Anmerkung: Vermeiden Sie bei diesem Schritt die Bildung von Luftblasen, indem Sie das nicht ausgehärtete Silikon entweder langsam aus dem vakuumierten Mischbehälter gießen oder mit einer Spritze injizieren.
- Die Struktur aus 6.3 wird mit der Silikonplatte S2 nach unten auf das abgeschiedene, nicht ausgehärtete Silikon gelegt. Richten Sie das Durchlichtstück T3 an der Elektrode aus, während die Silikonfolie S2 daran haftet.
- Kleben Sie das Durchsichtigkeitsstück T3 mit Klebeband ab und üben Sie dann Druck aus, um eingeschlossene Luftblasen herauszuleiten. Platzieren Sie die große Vorrichtungsstange über der Mitte der Elektrode und über dem Transparenzsegment T3. Klemmen Sie es dann mit mäßigem Druck an der Grundplatte fest. Härten Sie das Silikon 90 Minuten lang bei 130 ºC oder über Nacht bei RT vollständig aus.
>7. Platzierung der Abschirmschicht (empfohlen für die Aufnahme von Manschetten)
- Entfernen Sie die große Vorrichtungsstange und delaminieren Sie das Durchlichtstück (T3) mit einer Pinzette. Legen Sie die Abschirmfolie in die Mitte jeder Fläche der Elektrode und üben Sie leichten Druck aus, um sie in die Elektrode zu drücken. Scheiden Sie unausgehärtetes Silikon in die Durchgangslöcher ein.
- Härten Sie das Silikon 30 Minuten lang bei 130 ºC teilweise aus und lassen Sie es dann vollständig auf Raumtemperatur abkühlen. Legen Sie Klebeband über die äußeren Enden der Elektrode und über die Verschlussflansche, um zu verhindern, dass diesen Segmenten zusätzliches nicht ausgehärtetes Silikon hinzugefügt wird.
- Wiederholen Sie die Schritte 6.6 bis 6.8.
>8. Ausschneiden der fertigen Elektrode
- Ziehen Sie das überschüssige Silikon auf dem in Schritt 7.2 hinzugefügten Klebeband mit einer Skalpellklinge ab, schneiden Sie es ab und entfernen Sie das Klebeband vorsichtig.
- Schneiden Sie Fenster durch das Silikon aus, um die Abstandssegmente durch die S2-Schicht freizulegen. Extrahieren Sie die eingebetteten Abstandshaltersegmente mit einer Pinzette. Dieser Schritt hinterlässt Hohlräume und bildet an diesen Stellen eine flexible einzelne Silikonfolie (ursprünglich S1).
- Ziehe das überschüssige Silikon auf den Klebebändern ab, die die Silikonschläuche bedecken, und schneide es dann mit einer Skalpellklinge ab, um die Schläuche mit dem Elektrodenkörper zu nivellieren.
- Schneiden Sie um den Umfang der Elektrode herum bis zur Grundplatte.

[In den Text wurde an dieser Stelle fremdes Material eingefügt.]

(** A flusher that waits with nothing to do stays so. *)
Lemma flusher_waits w k bv fl ios : bw_bitvs w !! k = Some (bv, fl) -> fl_pc fl = FRecv -> fl_queue fl = [] ->
  fl_closed fl = false -> run_bitv crc32 h w (EvRun k <$> ios) = w.
Proof.
  intros Hk Hpc Hq Hc. induction ios as [|io ios IH]; [done|]. unfold run_bitv in *. cbn [fmap list_fmap foldl].
  simpl bitv_step. rewrite Hk. unfold flusher_step. rewrite Hpc, Hq. simpl. rewrite Hc.
  rewrite list_insert_id by done. destruct w. exact IH.
Qed.

Lemma flush_reaches_disk w k bits fl ios : bitv_inv w -> bw_bitvs w !! k = Some (Some bits, fl) -> fl_pc fl = FRecv ->
  Forall (fun io => exists m, io = IoOk (S m)) ios -> (length bits + 12 <= length ios)%nat ->
  fs_read (bw_fs (run_bitv crc32 h w (EvFlush k :: (EvRun k <$> ios)))) (bitv_filename h)
    = Some (bitv_with_header crc32 bits).
Proof.
  intros Hinv Hk Hpc Hios Hlen. destruct ios as [|io ios]; [simpl in Hlen; lia|].
  apply Forall_cons in Hios as [_ Hios]. simpl in Hlen.
  pose proof (lookup_lt_Some _ _ _ Hk) as Hlt.
  destruct (bi_known w Hinv k bits fl Hk) as [_ Hc].
  set (w1 := bitv_step crc32 h w (EvFlush k)).
  assert (Hi1 : bitv_inv w1) by (by apply bitv_step_inv).
  assert (Hk1 : bw_bitvs w1 !! k = Some (Some bits, mkFlusher (fl_queue fl ++ [bits]) (fl_closed fl) FRecv)).
  { unfold w1. simpl. rewrite Hk. simpl. rewrite list_lookup_insert_eq by done. unfold send. by rewrite Hpc. }
  set (wr := mkWriter (flush_tmp h) (bitv_filename h) true (bitv_with_header crc32 bits) WOpen).
  set (w2 := bitv_step crc32 h w1 (EvRun k io)).
  assert (Hi2 : bitv_inv w2) by (by apply bitv_step_inv).
  assert (Hk2 : bw_bitvs w2 !! k = Some (Some bits, mkFlusher [] (fl_closed fl) (FWriting wr))).
  { unfold w2. simpl. rewrite Hk1. unfold flusher_step. cbn [fl_pc fl_queue fl_closed]. rewrite last_snoc. simpl.
    rewrite list_lookup_insert_eq; [done|]. by eapply lookup_lt_Some. }
  change (run_bitv crc32 h w (EvFlush k :: (EvRun k <$> io :: ios))) with (run_bitv crc32 h w2 (EvRun k <$> ios)).
  destruct (flusher_writes_out w2 k (Some bits) _ wr (length ios) Hi2 Hk2 eq_refl) with (ios := ios)
    as (m & Hm & Hk3 & Hr); [|done|done|done|done|].
  { unfold writer_left. cbn [w_pc w_data wr]. unfold bitv_with_header. rewrite !length_app. simpl. lia. }
  rewrite <- (take_drop m ios), fmap_app. unfold run_bitv in *. rewrite foldl_app.
  assert (Hstay := flusher_waits (foldl (bitv_step crc32 h) w2 (EvRun k <$> take m ios)) k (Some bits) _ (drop m ios) Hk3 eq_refl eq_refl Hc).
  unfold run_bitv in Hstay. rewrite Hstay. exact Hr.
Qed.
End spec.

Section theorems.
Context (crc32 : list Z -> Z) (crc32_u32 : forall l, is_u32 (crc32 l)) (h : Id).


(** A flushed bit field is read back: once [flush] was called and the
    flusher has made the calls it needs without an error of the system, a
    restart loads exactly the bits that were in memory. *)
Theorem bitv_flush_read_back known w k bits fl ios : bitv_inv crc32 h known w ->
  bw_bitvs w !! k = Some (Some bits, fl) -> fl_pc fl = FRecv ->
  Forall (fun io => exists m, io = IoOk (S m)) ios -> (length bits + 12 <= length ios)%nat ->
  json_load crc32 (bw_fs (run_bitv crc32 h w (EvFlush k :: (EvRun k <$> ios)))) h = Ok (Some bits).
Proof.
  intros Hinv Hk Hpc Hios Hlen. unfold json_load.
  by rewrite (disk_bitv_open_header crc32 crc32_u32 _ _ bits) by (by eapply flush_reaches_disk).
Qed.
End theorems.

(** [store_initial_check] alone, when the runtime has made the write before the
    file is renamed: if it succeeds it returns the bits it was given, and the
    file holds them; if it fails the file is as before. *)
Lemma json_store_spec crc32 io fs h b : (forall l, is_u32 (crc32 l)) -> fs_ok fs -> fs_pending fs = [] ->
  (forall k, io k <> IoLater) ->
  exists r fs', json_store_initial_check crc32 io fs h b = Done (r, fs') /\ fs_ok fs' /\ fs_pending fs' = [] /\
    match r with
    | Ok b' => b' = b /\ json_load crc32 fs' h = Ok (Some b)
    | Err _ => fs_read fs' (bitv_filename h) = fs_read fs (bitv_filename h)
    end /\ ((forall k, exists n, io k = IoOk (S n)) -> r = Ok b).
Proof.
  intros Hcrc Hok Hpe Hio. unfold json_store_initial_check.
  destruct (replace_file_spec io fs (init_tmp h) (bitv_filename h) false (bitv_with_header crc32 b) Hok)
    as (fs' & ok & -> & Hok' & _ & Hno & Hwr & Hp & Hall); [apply bitv_names_distinct|].
  specialize (Hp Hio). rewrite Hpe in Hp. rsimpl. destruct ok.
  - assert (Hr : fs_read fs' (bitv_filename h) = Some (bitv_with_header crc32 b)).
    { destruct Hwr as (i & Hi & Hw); [by intros i _; unfold pending_on; rewrite Hpe|done|]. unfold fs_read. rewrite Hi.
      simpl. f_equal. apply written_landed; [done|]. unfold pending_on. by rewrite Hp. }
    rewrite (disk_bitv_open_header crc32 Hcrc fs' _ b Hr). exists (Ok b), fs'. split_and!; [done|done|done|done| |done].
    unfold json_load. by rewrite (disk_bitv_open_header crc32 Hcrc fs' _ b Hr).
  - exists (Err BitvIo), fs'. split_and!; [done|done|done|by apply kept_read, Hno|]. intros H. by specialize (Hall H).
Qed.

(** ** Concrete runs

    A torrent of eight pieces; the checksum is the sum of the bytes. *)
Section example.
Definition sum_crc (l : list Z) : Z := wrap32 (sumZ l).

Lemma sum_crc_u32 l : is_u32 (sum_crc l).
Proof. apply wrap32_range. Qed.

Definition one_hash : Id := [171].
Definition stored_fs (p : list Z) : Fs :=
  mkFs {[bitv_filename one_hash := 0%nat]} {[0%nat := bitv_with_header sum_crc p]} ∅ [] [].

Lemma stored_fs_ever p a i : ever (stored_fs p) a i -> a = bitv_filename one_hash /\ i = 0%nat.
Proof.
  intros (n & ->%list_elem_of_singleton & Hn). cbn [stored_fs fs_names] in Hn. by apply lookup_singleton_Some in Hn as [<- <-].
Qed.

Lemma stored_fs_ok (known : list Z -> Prop) p : known p -> disk_ok sum_crc one_hash known (stored_fs p).
Proof.
  intros Hp. split; [split|intros i [_ ->]%stored_fs_ever|done].
  - intros a b i [-> _]%ever_now%stored_fs_ever [-> _]%ever_now%stored_fs_ever. done.
  - intros a i [_ ->]%stored_fs_ever. by eexists.
  - done.
  - split_and!; [by exists p|by apply not_elem_of_empty|done|]. by intros a [-> _]%ever_now%stored_fs_ever.
Qed.

Definition all_written : list BitvEvent := EvRun 0 <$> replicate 13 (IoOk 100).

(** The bits are loaded, a piece is added and flushed; the crash comes after
    four calls of the flusher, in the middle of the write. *)
Definition crash_run : list BitvEvent :=
  [EvLoad; EvModify 0 [129]; EvFlush 0; EvRun 0 (IoOk 1); EvRun 0 (IoOk 1); EvRun 0 (IoOk 5)].

Definition crash_fs : Fs := bw_fs (run_bitv sum_crc one_hash (mkBitvWorld (stored_fs [128]) [] None) crash_run).


Lemma bitv_flush_read_back_witness :
  json_load sum_crc (bw_fs (run_bitv sum_crc one_hash
    (mkBitvWorld (stored_fs [128]) [(Some [129], mkFlusher [] false FRecv)] None)
    (EvFlush 0 :: (EvRun 0 <$> replicate 13 (IoOk 100))))) one_hash = Ok (Some [129]).
Proof.
  apply (bitv_flush_read_back sum_crc sum_crc_u32 one_hash (fun _ => True) _ 0 [129] (mkFlusher [] false FRecv)).
  - pose proof (bitv_inv_spawn sum_crc one_hash (fun _ => True) (mkBitvWorld (stored_fs [128]) [] None) [129]) as Hs.
    apply Hs; [|by intros k bv fl Hk|done]. apply bitv_start. by apply stored_fs_ok.
  - reflexivity.
  - reflexivity.
  - apply Forall_replicate. by exists 99%nat.
  - simpl. lia.
Defined.

(** [store_initial_check] renames a file whose content may still be with the
    runtime.  The bit vector it then opens is empty, and so is the file a crash
    leaves, which is read as a bit field of the old format, not as corrupt. *)
Lemma initial_check_reads_empty_file :
  let w := run_bitv sum_crc one_hash (mkBitvWorld (stored_fs [255]) [] None)
    [EvStore [128]; EvStoreRun (IoOk 1); EvStoreRun IoLater; EvStoreRun (IoOk 1); EvStoreRun (IoOk 1)] in
  bw_store w = None /\ fst <$> bw_bitvs w !! 0%nat = Some (Some []) /\
  json_load sum_crc (bw_fs w) one_hash = Ok (Some []) /\
  json_load sum_crc (fs_land 0 (IoOk 100) (bw_fs w)) one_hash = Ok (Some [128]).
Proof. vm_compute. done. Qed.

(** The bit field that failed its validation comes back: [validate_fastresume]
    removes the file and drops the bit vector, whose flusher then writes the
    rejected bits again.  When that happens between the rename and the read of
    [store_initial_check], the torrent gets the rejected bits ([255], all
    pieces) instead of those the full check has found ([0], none). *)
Lemma rejected_bitfield_comes_back :
  let w := run_bitv sum_crc one_hash (mkBitvWorld (stored_fs [255]) [] None)
    ([EvLoad; EvClear; EvDrop 0; EvStore [0]] ++ replicate 4 (EvStoreRun (IoOk 100)) ++
     all_written ++ [EvStoreRun (IoOk 1)]) in
  bw_store w = None /\ fst <$> bw_bitvs w !! 1%nat = Some (Some [255]) /\
  json_load sum_crc (bw_fs w) one_hash = Ok (Some [255]).
Proof. vm_compute. done. Qed.

(** Two flushers of one torrent share their temporary file: when the second
    truncates it before the first renames it, the second's rename finds
    nothing, and it removes the bit field, although no call of the system has
    failed for a reason of its own. *)
Lemma second_flusher_removes_bitfield :
  let w := run_bitv sum_crc one_hash (mkBitvWorld (stored_fs [255]) [] None)
    ([EvLoad; EvDrop 0; EvStore [0]] ++ replicate 5 (EvStoreRun (IoOk 100)) ++
     [EvModify 1 [1]; EvFlush 1] ++
     replicate 4 (EvRun 0 (IoOk 100)) ++ replicate 2 (EvRun 1 (IoOk 100)) ++ replicate 1 (EvRun 0 (IoOk 100)) ++
     replicate 6 (EvRun 1 (IoOk 100))) in
  fst <$> bw_bitvs w !! 1%nat = Some (Some [1]) /\
  fl_pc ∘ snd <$> bw_bitvs w !! 1%nat = Some FDone /\
  fs_read (bw_fs w) (bitv_filename one_hash) = None.
Proof. vm_compute. done. Qed.
End example.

- Schneiden Sie zwischen jedem Rohrpaar ein Dreieck vollständig durch die Grundplatte aus. Folgen Sie auf der Außenseite dem Leitschema, um die Austrittsstellen der Elektroden zu formen. Entfernen Sie sämtliches Silikonmaterial, das sich in den letzten Schritten vom Elektrodenkörper gelöst hat.
>9. Freilegen von Kontakten und Abschirmschichten
- Schneiden Sie Fenster durch die Silikonschicht S2 aus, die die Abschirmschicht bedeckt. Gleiten Sie das Polypropylen-Nahtfilament zwischen die Elektrodenbasis (Schicht S1) und die transparente Schicht T1 auf die Basisplatte, um die fertige Manschettenelektrode zu delaminieren.
- Drehen Sie die Elektrode so um, dass die mittleren Kontakte und die Silikonschicht S1 nach oben zeigen, und legen Sie sie dann frei, indem Sie Fenster durch die Basissilikonschicht S1 ausschneiden. Wiederholen Sie diesen Vorgang für die äußeren Referenzkontakte, indem Sie 1 mm breite Segmente entlang der Mitte der Kontakte freilegen. Stellen Sie sicher, dass die stabilisierenden Durchgangslöcher an den Seiten der Referenzkontakte vollständig in den Elektrodenkörper eingebettet sind.
10. Löten eines Steckers an die Leitungen
- Die Lötmittel separat auf die Leitungen und Verbindungsstifte auftragen und dann beide Teile mit einem Lötkolben erhitzen und miteinander verschmelzen.
Anmerkung: Die DFT-Anschlussdrähte bestehen aus einem Silberkern, der von einer Außenschicht aus der Nickel-Kobalt-Basislegierung MP35N umgeben ist. Das Abscheiden der Lötsubstanz auf diesen Drähten erfordert die Verwendung von speziellem Flussmittel, um das Anhaften am Draht zu ermöglichen (siehe Materialliste).